Transcatheter aortic valve implantation is a new method for treatment of very high-risk patients with aortic valve stenosis. Especially in patients who have had previous cardiac surgery, the operative risk can be reduced. Nevertheless, this new procedure has some potential risks in patients with previous mitral valve surgery, owing to the increased risk by direct contact between the 2 valves with inhibition of mechanical mitral leaflet mobility, in view of potential mitral annulus pressure or leaflet damage caused by transcatheter wires. Between April 2008 and April 2010, 217 consecutive patients (mean EuroSCORE: 40% ± 20%; mean Society of Thoracic Surgeons mortality score: 21 ± 17%; mean age: 79 ± 9 years, 67 men, 150 women) underwent transapical aortic valve implantation.

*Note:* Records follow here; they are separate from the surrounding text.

(** A column within [eps] of a column of mean 0 and variance 1 has its
    mean within [eps] of 0 and its deviation within [4 * eps] of 1. *)
Lemma moments_close (eps : R) (ys zs : list R) :
  0 <= eps <= 1 / 4 ->
  Forall2 (fun y z => Rabs (y - z) <= eps) ys zs ->
  zs <> [] ->
  Standard.mean zs = 0 ->
  Standard.std zs = 1 ->
  Rabs (Standard.mean ys) <= eps /\ Rabs (Standard.std ys - 1) <= 4 * eps.
Proof.
  intros [He0 He1] Hclose Hne Hmean Hstd.
  pose proof (Forall2_length Hclose) as Hlen.
  pose proof (INR_length_nonzero Hne) as Hn.
  assert (0 < INR (List.length zs)) as Hn'.
  { pose proof (pos_INR (List.length zs)). Lra.lra. }
  assert (Standard.sum zs = 0) as Hsumz.
  { unfold Standard.mean in Hmean. unfold Rdiv in Hmean.
    apply Rmult_integral in Hmean. destruct Hmean as [H | H]; [assumption|].
    exfalso. apply (Rinv_neq_0_compat _ Hn). assumption. }
  assert (Rabs (Standard.mean ys) <= eps) as Hm.
  { unfold Standard.mean. rewrite Hlen.
    pose proof (@sum_close eps ys zs Hclose) as Hs. rewrite Hsumz, Rminus_0_r in Hs.
    unfold Rdiv. rewrite Rabs_mult, (Rabs_right (/ _)).
    - apply Rmult_le_reg_r with (r := INR (List.length zs)); [assumption|].
      rewrite Rmult_assoc, Rinv_l, Rmult_1_r by assumption. Lra.lra.
    - apply Rle_ge, Rlt_le, Rinv_0_lt_compat. assumption. }
  split; [exact Hm|].
  assert (Standard.var zs = 1) as Hvar.
  { unfold Standard.std in Hstd.
    destruct (Rle_or_lt 0 (Standard.var zs)) as [H | H].
    - rewrite <- (sqrt_sqrt _ H), Hstd. ring.
    - rewrite sqrt_neg_0 in Hstd by Lra.lra. Lra.lra. }
  assert (Standard.sum (map (fun z => (z - 0) * (z - 0)) zs) = INR (List.length zs))
    as Hsq.
  { unfold Standard.var in Hvar. rewrite Hmean in Hvar.
    apply (Rmult_eq_compat_r (INR (List.length zs))) in Hvar.
    unfold Rdiv in Hvar. rewrite Rmult_assoc, Rinv_l, Rmult_1_r, Rmult_1_l in Hvar
      by assumption. exact Hvar. }
  destruct (@squares_close eps (Standard.mean ys) ys zs He0 Hm Hclose) as [Hup Hlo]. rewrite Hsq in Hup, Hlo.
  set (n := INR (List.length zs)) in *.
  assert (1 - 4 * eps <= Standard.var ys <= (1 + 2 * eps) * (1 + 2 * eps))
    as [Hv1 Hv2].
  { unfold Standard.var. rewrite Hlen. fold n. split.
    - apply Rmult_le_reg_r with (r := n); [assumption|].
      unfold Rdiv. rewrite Rmult_assoc, Rinv_l, Rmult_1_r by assumption. Lra.lra.
    - apply Rmult_le_reg_r with (r := n); [assumption|].
      unfold Rdiv. rewrite Rmult_assoc, Rinv_l, Rmult_1_r by assumption. Lra.lra. }
  assert (Standard.std ys <= 1 + 2 * eps) as Hs2.
  { unfold Standard.std. rewrite <- (sqrt_square (1 + 2 * eps)) by Lra.lra.
    now apply sqrt_le_1_alt. }
  assert (1 - 4 * eps <= Standard.std ys) as Hs1.
  { unfold Standard.std.
    assert (0 <= 1 - 4 * eps) as Ht by Lra.lra.
    eapply Rle_trans; [|apply sqrt_le_1_alt; exact Hv1].
    pose proof (sqrt_pos (1 - 4 * eps)) as Hp.
    assert (sqrt (1 - 4 * eps) <= 1) as H1.
    { pose proof (sqrt_le_1_alt (1 - 4 * eps) 1) as H. rewrite sqrt_1 in H.
      apply H. Lra.lra. }
    pose proof (sqrt_sqrt _ Ht) as Hsq'.
    assert (sqrt (1 - 4 * eps) * sqrt (1 - 4 * eps) <= sqrt (1 - 4 * eps) * 1)
      by (apply Rmult_le_compat_l; assumption).
    Lra.lra. }
  apply Rabs_le. Lra.lra.
Qed.
(** * Formify file copy/watch tool: a shallow embedding and its properties

    The program under study is the single Python script 文件复制移动.py:
    a size formatter, a copy routine that reports sizes, a static table
    of file pairs, interactive selectors, a debounced change handler and
    the command-line entry point.

    Layout of this development:
    - Part I   Python strings as lists of code points, with the few
               [str] methods the script calls;
    - Part II  [format_size];
    - Part III exceptions, the state-and-exception monad, the
               environment interface (file system and clock);
    - Part IV  [copy_files_with_replace];
    - Part V   the registry, the selectors, the change handler, [main];
    - Part VI  an in-memory environment used to run the model;
    - Part VII the notions the properties are stated with, and the
               concrete runs they are evaluated on;
    - Part VIII lemmas and the theorems about the program;
    - Part IX  further properties: what the copy routine leaves alone,
               the selectors, the handler, the monitor, the entry
               point;
    - Part X   the reports as printed: batches with a missing source or
               with two sources of one name, and the grand total. *)

From Stdlib Require Import ZArith NArith QArith List String Ascii Lia.
From stdpp Require Import base option list gmap.

Open Scope N_scope.

(* ===================================================================== *)
(** * Part I. Python strings                                              *)
(* ===================================================================== *)

(** A Python [str] is a sequence of Unicode code points. *)
Abbreviation char := N (only parsing).
Abbreviation str := (list N) (only parsing).

(** String literals of the script are written as UTF-8 Rocq strings and
    decoded into code points. *)
Fixpoint bytes_of_string (s : string) : list N :=
  match s with
  | EmptyString => []
  | String a r => N_of_ascii a :: bytes_of_string r
  end.

Fixpoint utf8_decode (bs : list N) : str :=
  match bs with
  | [] => []
  | b0 :: r0 =>
    if b0 <? 128 then b0 :: utf8_decode r0
    else
      match r0 with
      | [] => [b0]
      | b1 :: r1 =>
        if b0 <? 224 then ((b0 - 192) * 64 + (b1 - 128)) :: utf8_decode r1
        else
          match r1 with
          | [] => [b0; b1]
          | b2 :: r2 =>
            if b0 <? 240
            then ((b0 - 224) * 4096 + (b1 - 128) * 64 + (b2 - 128))
                   :: utf8_decode r2
            else
              match r2 with
              | [] => [b0; b1; b2]
              | b3 :: r3 =>
                ((b0 - 240) * 262144 + (b1 - 128) * 4096
                 + (b2 - 128) * 64 + (b3 - 128)) :: utf8_decode r3
              end
          end
      end
  end.

Definition u (s : string) : str := utf8_decode (bytes_of_string s).

(** [lit "..."] is the literal, already decoded. *)
Notation "'lit' s" :=
  (ltac:(let v := eval vm_compute in (u s%string) in exact v))
  (at level 10, s at level 0, only parsing).

Definition str_eqb (a b : str) : bool := bool_decide (a = b).

(** ** Decimal rendering of integers: [str(n)] and [f"{n}"] *)

Definition digit_char (d : N) : char := 48 + d.

Fixpoint digits_fuel (fuel : nat) (n : N) (acc : str) : str :=
  match fuel with
  | O => digit_char (n mod 10) :: acc
  | S f =>
    if n <? 10 then digit_char n :: acc
    else digits_fuel f (n / 10) (digit_char (n mod 10) :: acc)
  end.

Definition str_of_N (n : N) : str :=
  digits_fuel (N.to_nat (N.log2 n)) n [].
(** C7: when the slot selected by the trap cause holds zero, the
    first-level handler calls no second-level handler (what it does is
    the same whatever code the handlers are) and returns: it saves the
    context, fixes the resume address up and restores the context.  For
    an exception other than the fetch fault the resume address is
    advanced by the width of the trapped instruction.  The restore loads
    every register from x1 up from its word of the trap frame, so the
    interrupted program gets every register back, the stack pointer
    included.  With a non-null slot whose handler returns, the same
    fix-up and the same restore are applied to the state the handler
    returns in: the registers are loaded from the frame as the handler
    left it. *)
Theorem rte_core_null_handler (P : platform)
  (handlers : Z -> state -> outcome) (s : state) :
  let s1 := rte_core_save P s in
  let mcause := neorv32_cpu_csr_read CSR_MCAUSE s in
  rte_core_lookup P mcause s1 = 0 ->
  let s' := rte_core_restore P (rte_core_fixup P mcause s1) in
  neorv32_rte_core P handlers s = Returned s'
  /\ (forall handlers', neorv32_rte_core P handlers' s = Returned s')
  /\ (Z.shiftr mcause 31 = 0 -> mcause <> TRAP_CODE_I_ACCESS P ->
      neorv32_cpu_csr_read CSR_MEPC s'
      = Word32.wrap (neorv32_cpu_csr_read CSR_MEPC s
                     + resume_step P (neorv32_cpu_csr_read CSR_MTINST s)))
  /\ pc s' = neorv32_cpu_csr_read CSR_MEPC s'
  /\ (forall t t_h,
        let t1 := rte_core_save P t in
        let tcause := neorv32_cpu_csr_read CSR_MCAUSE t in
        rte_core_lookup P tcause t1 <> 0 ->
        handlers (rte_core_lookup P tcause t1) t1 = Returned t_h ->
        neorv32_rte_core P handlers t
        = Returned (rte_core_restore P (rte_core_fixup P tcause t_h)))
  /\ (xregs_in_range s ->
      (forall r, get_xreg r s' = get_xreg r s)
      /\ (forall r, 1 <= r < num_xregs P ->
            xregs s' r
            = Memory.load_word (mem s1)
                (Word32.add (frame_base P s) (r * 4))))
  /\ (forall t t_h,
        let t1 := rte_core_save P t in
        let tcause := neorv32_cpu_csr_read CSR_MCAUSE t in
        rte_core_lookup P tcause t1 <> 0 ->
        handlers (rte_core_lookup P tcause t1) t1 = Returned t_h ->
        xregs_in_range t ->
        get_xreg 2 t_h = get_xreg 2 t1 ->
        forall r, 1 <= r < num_xregs P ->
          xregs (rte_core_restore P (rte_core_fixup P tcause t_h)) r
          = Memory.load_word (mem t_h)
              (Word32.add (frame_base P t) (r * 4))).
Proof.
  intros s1 mcause H0 s'.
  assert (A : forall h, neorv32_rte_core P h s = Returned s').
  { intros h. rewrite rte_core_phases. fold s1 mcause. rewrite H0.
    reflexivity. }
  assert (Hnull : forall h,
             (if rte_core_lookup P mcause s1 =? 0 then Returned s1
              else h (rte_core_lookup P mcause s1) s1) = Returned s1).
  { intros h. rewrite H0. reflexivity. }
  split; [ apply A | ]. split; [ exact A | ].
  split; [ | split; [ | split; [ | split ] ] ].
  - intros Hd Hc. subst s'. rewrite rte_core_restore_csrs by discriminate.
    destruct (rte_core_fixup_mepc P mcause s1) as (Fx & _).
    rewrite Fx by assumption. subst s1.
    rewrite !rte_core_save_csrs by discriminate. reflexivity.
  - reflexivity.
  - intros t t_h t1 tcause Hne Hh. rewrite rte_core_phases.
    fold t1 tcause.
    destruct (Z.eqb_spec (rte_core_lookup P tcause t1) 0);
      [ contradiction | ].
    rewrite Hh. reflexivity.
  - intros Hs. split.
    + apply (rte_core_restores_registers P handlers s s1 Hs (Hnull handlers)
               eq_refl eq_refl).
    + apply (rte_core_resumes_from_frame P handlers s s1 Hs (Hnull handlers)
               eq_refl).
  - intros t t_h t1 tcause Hne Hh Ht Hsp.
    assert (Hret : (if rte_core_lookup P tcause t1 =? 0 then Returned t1
                    else handlers (rte_core_lookup P tcause t1) t1)
                   = Returned t_h).
    { destruct (Z.eqb_spec (rte_core_lookup P tcause t1) 0);
        [ contradiction | exact Hh ]. }
    apply (rte_core_resumes_from_frame P handlers t t_h Ht Hret Hsp).
Qed.

(** The table all zero: a breakpoint at 0x40 with 0x100 + r in register
    r and the stack pointer at 0x80010000.  The program resumes at 0x44
    with these registers. *)
Lemma rte_core_null_handler_witness :
  let P := neorv32_rv32ic in
  let handlers := example_handlers 1 in
  let s := bare_trap 3 in
  let s1 := rte_core_save P s in
  let mcause := neorv32_cpu_csr_read CSR_MCAUSE s in
  let s' := rte_core_restore P (rte_core_fixup P mcause s1) in
  neorv32_rte_core P handlers s = Returned s'
  /\ (forall handlers', neorv32_rte_core P handlers' s = Returned s')
  /\ (Z.shiftr mcause 31 = 0 -> mcause <> TRAP_CODE_I_ACCESS P ->
      neorv32_cpu_csr_read CSR_MEPC s'
      = Word32.wrap (neorv32_cpu_csr_read CSR_MEPC s
                     + resume_step P (neorv32_cpu_csr_read CSR_MTINST s)))
  /\ pc s' = neorv32_cpu_csr_read CSR_MEPC s'
  /\ (forall t t_h,
        let t1 := rte_core_save P t in
        let tcause := neorv32_cpu_csr_read CSR_MCAUSE t in
        rte_core_lookup P tcause t1 <> 0 ->
        handlers (rte_core_lookup P tcause t1) t1 = Returned t_h ->
        neorv32_rte_core P handlers t
        = Returned (rte_core_restore P (rte_core_fixup P tcause t_h)))
  /\ (xregs_in_range s ->
      (forall r, get_xreg r s' = get_xreg r s)
      /\ (forall r, 1 <= r < num_xregs P ->
            xregs s' r
            = Memory.load_word (mem s1)
                (Word32.add (frame_base P s) (r * 4))))
  /\ (forall t t_h,
        let t1 := rte_core_save P t in
        let tcause := neorv32_cpu_csr_read CSR_MCAUSE t in
        rte_core_lookup P tcause t1 <> 0 ->
        handlers (rte_core_lookup P tcause t1) t1 = Returned t_h ->
        xregs_in_range t ->
        get_xreg 2 t_h = get_xreg 2 t1 ->
        forall r, 1 <= r < num_xregs P ->
          xregs (rte_core_restore P (rte_core_fixup P tcause t_h)) r
          = Memory.load_word (mem t_h)
              (Word32.add (frame_base P t) (r * 4))).
Proof.
  apply (rte_core_null_handler neorv32_rv32ic (example_handlers 1)
           (bare_trap 3)).
  vm_compute. reflexivity.
Defined.

(** On that machine the registers are in range, so the program gets
    them back: x10 holds 0x10a and the stack pointer 0x80010000 again,
    and the resume address is 0x44. *)
Lemma rte_core_null_handler_example :
  let s' := rte_core_restore neorv32_rv32ic
              (rte_core_fixup neorv32_rv32ic 3
                 (rte_core_save neorv32_rv32ic (bare_trap 3))) in
  neorv32_rte_core neorv32_rv32ic (example_handlers 1) (bare_trap 3)
  = Returned s'
  /\ get_xreg 10 s' = 0x10a
  /\ get_xreg 2 s' = 0x80010000
  /\ neorv32_cpu_csr_read CSR_MEPC s' = 0x44.
Proof.
  intros s'.
  assert (H0 : rte_core_lookup neorv32_rv32ic
                 (neorv32_cpu_csr_read CSR_MCAUSE (bare_trap 3))
                 (rte_core_save neorv32_rv32ic (bare_trap 3)) = 0)
    by (vm_compute; reflexivity).
  assert (Hn : (if rte_core_lookup neorv32_rv32ic
                     (neorv32_cpu_csr_read CSR_MCAUSE (bare_trap 3))
                     (rte_core_save neorv32_rv32ic (bare_trap 3)) =? 0
                then Returned (rte_core_save neorv32_rv32ic (bare_trap 3))
                else example_handlers 1
                       (rte_core_lookup neorv32_rv32ic
                          (neorv32_cpu_csr_read CSR_MCAUSE (bare_trap 3))
                          (rte_core_save neorv32_rv32ic (bare_trap 3)))
                       (rte_core_save neorv32_rv32ic (bare_trap 3)))
               = Returned (rte_core_save neorv32_rv32ic (bare_trap 3)))
    by (rewrite H0; reflexivity).
  destruct (rte_core_restores_registers neorv32_rv32ic (example_handlers 1)
              (bare_trap 3) (rte_core_save neorv32_rv32ic (bare_trap 3))
              (bare_trap_in_range 3) Hn eq_refl eq_refl) as (E & R & _).
  change (neorv32_cpu_csr_read CSR_MCAUSE (bare_trap 3)) with 3 in E, R.
  fold s' in E, R.
  split; [ exact E | ]. split; [ | split ].
  - rewrite R. reflexivity.
  - rewrite R. reflexivity.
  - subst s'. rewrite rte_core_restore_csrs by discriminate.
    destruct (rte_core_fixup_mepc neorv32_rv32ic 3
                (rte_core_save neorv32_rv32ic (bare_trap 3))) as (Fx & _).
    rewrite Fx by (vm_compute; (reflexivity || discriminate)).
    rewrite !rte_core_save_csrs by discriminate.
    vm_compute. reflexivity.
Qed.
(** * pycdp.gen.generate: the CDP-to-Python binding generator

    A shallow embedding of [src/pycdp/gen/generate.py].  The generator
    turns the Chrome DevTools Protocol description (domains, types,
    commands, events) into Python modules.  Its functions build Python
    source text; here each one builds the syntax tree of that text, a
    printer gives the text back, and a small evaluator for the Python
    fragment that the generator can emit gives the generated code its
    meaning. *)

From Stdlib Require Import ZArith Ascii String List Bool Lia.
From Stdlib Require Import Floats.SpecFloat.
From stdpp Require Import base option list strings gmap sorting.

In 6 patients a previous mitral operation (1 valve reconstruction, 5 valve replacements) had been performed. In all 6 patients the aortic valve could be implanted by the transapical approach, and the procedure was successful. In 2 patients the heart-lung machine was used electively owing to low ejection fraction (10% and 15%). In 2 patients there was slight paravalvular leakage of the aortic prosthesis. Neither increased mitral valve regurgitation nor mitral leaflet damage was observed. One patient had endocarditis develop 8 months postoperatively and another with severe reduced left ventricular function died early postoperatively. Transcatheter valve implantation can be performed successfully after previous mitral valve surgery. Particular care should be taken to achieve optimal valve positioning and not to damage mitral leaflets during manipulation with guide wires.